Stored data entries:
(* ===== verification/RecoveryRepo.v ===== *)
(** [infrastructure/persistence/recovery_repository.py]: password reset tokens, contact changes,
    staff roles and governed MFA resets in the database. *)
From S2P Require Import Prelude PyText Entity Models RedisClient World Providers.

Definition PASSWORD_HISTORY_LIMIT : nat := 5.

Definition contact_conflict : exc :=
  RecoveryError Rec_CONTACT_CONFLICT "That contact is already associated with another account." 409.
Definition four_eyes_required : exc :=
  RecoveryError Rec_FOUR_EYES_REQUIRED "A different security supervisor must approve this request." 409.
Definition target_changed : exc :=
  RecoveryError Rec_TARGET_CHANGED "The account changed after this request began. Start a new request." 409.
Definition target_changed_after_approval : exc :=
  RecoveryError Rec_TARGET_CHANGED "The account changed after approval. Start a new request." 409.
Definition governed_too_early : exc :=
  RecoveryError Rec_GOVERNED_TOO_EARLY "The mandatory protection delay has not finished." 409.

(** [_user], [_contact], [_governed]. *)
Definition _user (user : User) : RecoveryUser :=
  MkRecoveryUser (u_user_id user) (u_email user) (u_phone_e164 user) (u_state user) (u_version user).
Definition _contact (request : ContactChangeRequest) : option ContactChangeRecord :=
  contact_type ← ContactType_of (c_contact_type request);
  Some (MkContactChangeRecord (c_request_id request) (c_user_id request) contact_type
    (c_old_value request) (c_new_value request) (c_expires_at request) (c_old_verified_at request)
    (c_new_verified_at request) (c_applied_at request)).
Definition _governed (request : GovernedRequest) : GovernedResetRecord :=
  MkGovernedResetRecord (g_governed_request_id request) (g_target_user_id request)
    (g_initiator_user_id request) (g_approver_user_id request) (g_state request)
    (g_initiated_at request) (g_execute_after request) (g_approved_at request)
    (g_executed_at request) (g_ticket_reference request).

(** ** Reading and writing rows *)

Definition user_by_id (user_id : UUID) (db : Db) : option User :=
  scalar (fun u => u_user_id u == user_id) (users db).
Definition set_user (user_id : UUID) (f : User -> User) (db : Db) : Db :=
  db <| users ::= update_ (fun u => u_user_id u == user_id) f |>.
Definition set_governed (request_id : UUID) (f : GovernedRequest -> GovernedRequest) (db : Db) : Db :=
  db <| governed_requests ::= update_ (fun g => g_governed_request_id g == request_id) f |>.
Definition set_contact (request_id : UUID) (f : ContactChangeRequest -> ContactChangeRequest) (db : Db) : Db :=
  db <| contact_change_requests ::= update_ (fun c => c_request_id c == request_id) f |>.
Definition set_ephemeral (token_id : UUID) (f : EphemeralToken -> EphemeralToken) (db : Db) : Db :=
  db <| ephemeral_tokens ::= update_ (fun e => e_ephemeral_token_id e == token_id) f |>.

(** Uniqueness of a user's contacts and of provider subjects, after an UPDATE. *)
Definition user_update_conflict (user_id : UUID) (t : list User) : bool :=
  existsb (fun u => (u_user_id u == user_id)
                    && row_exists (fun s => (u_user_id s != user_id) && user_clash u s) t) t.
Definition identity_update_conflict (P : Identity -> bool) (t : list Identity) : bool :=
  existsb (fun r => P r && row_exists (fun s => (i_identity_id s != i_identity_id r)
                       && (i_provider s == i_provider r) && (i_provider_subject s == i_provider_subject r)) t) t.

(** The rows of the password history of an identity, newest first. *)
Definition history_of (identity_id : UUID) (db : Db) : list PasswordHistory :=
  order_by_desc ph_created_at (where_ (fun h => ph_identity_id h == identity_id) (password_history db)).

(** What the operations write. *)
Definition bump_version (u : User) : User := u <| u_version ::= Z.succ |>.
Definition in_state (state : string) (u : User) : User := bump_version (u <| u_state := state |>).
Definition unlocked (u : User) : User := if u_state u == "locked" then in_state "active" u else bump_version u.
Definition new_contact (contact_type value : string) (u : User) : User :=
  bump_version (if contact_type == contact_value EMAIL then u <| u_email := Some value |>
                else u <| u_phone_e164 := Some value |>).
Definition spent_link (now : Time) (e : EphemeralToken) : EphemeralToken := e <| e_consumed_at := Some now |>.
Definition new_password (new_hash : string) (now : Time) (i : Identity) : Identity :=
  i <| i_password_hash := Some new_hash |> <| i_last_used_at := Some now |>.
Definition set_password (identity_id : UUID) (new_hash : string) (now : Time) (db : Db) : Db :=
  db <| identities ::= update_ (fun i => i_identity_id i == identity_id) (new_password new_hash now) |>.
Definition forget_old (identity_id : UUID) (db : Db) : Db :=
  let old_history_ids := List.map ph_history_id (List.skipn (PASSWORD_HISTORY_LIMIT - 1) (history_of identity_id db)) in
  db <| password_history ::= delete_ (fun h => ph_history_id h is_in old_history_ids) |>.
Definition cancelled (g : GovernedRequest) : GovernedRequest := g <| g_state := "cancelled" |>.
Definition approved_by (actor : UUID) (now : Time) (g : GovernedRequest) : GovernedRequest :=
  g <| g_approver_user_id := Some actor |> <| g_approved_at := Some now |> <| g_state := "approved" |>.
Definition executed_on (now : Time) (g : GovernedRequest) : GovernedRequest :=
  g <| g_state := "executed" |> <| g_executed_at := Some now |>.
Definition revoked_device (now : Time) (m : MFADevice) : MFADevice :=
  m <| m_status := "revoked" |> <| m_revoked_at := Some now |>.
Definition revoke_devices (user_id : UUID) (now : Time) (db : Db) : Db :=
  db <| mfa_devices ::= update_ (fun m => (m_user_id m == user_id) && (m_status m != "revoked")) (revoked_device now) |>.
Definition applied (now : Time) (c : ContactChangeRequest) : ContactChangeRequest :=
  c <| c_state := "applied" |> <| c_applied_at := Some now |>.
(** The request after a proof was presented. *)
Definition proved (proof : ContactProof) (now : Time) (c : ContactChangeRequest) : ContactChangeRequest :=
  match proof with
  | OLD => c <| c_old_verified_at := Some (or_else (c_old_verified_at c) now) |>
  | NEW => c <| c_new_verified_at := Some (or_else (c_new_verified_at c) now) |>
  end.
Definition supersede_links (user_id : UUID) (now : Time) (db : Db) : Db :=
  db <| ephemeral_tokens ::=
    update_ (fun e => bool_decide (e_user_id e = Some user_id) && (e_purpose e is_in ["password_reset"; "support_recovery"])
                      && is_none (e_consumed_at e)) (spent_link now) |>.
Definition cancel_changes (user_id : UUID) (contact_type : ContactType) (db : Db) : Db :=
  db <| contact_change_requests ::=
    update_ (fun c => (c_user_id c == user_id) && (c_contact_type c == contact_value contact_type)
                      && (c_state c == "pending"))
            (fun c => c <| c_state := "cancelled" |>) |>.
Definition set_subjects (P : Identity -> bool) (subject : string) (db : Db) : Db :=
  db <| identities ::= update_ P (fun i => i <| i_provider_subject := subject |>) |>.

Aim of the task — For this exercise, please output exactly the lines above starting at the line with "db <| users" and ending at the line with "Definition set_governed (request_id", ends included.

Exercise answer —
  db <| users ::= update_ (fun u => u_user_id u == user_id) f |>.
Definition set_governed (request_id : UUID) (f : GovernedRequest -> GovernedRequest) (db : Db) : Db :=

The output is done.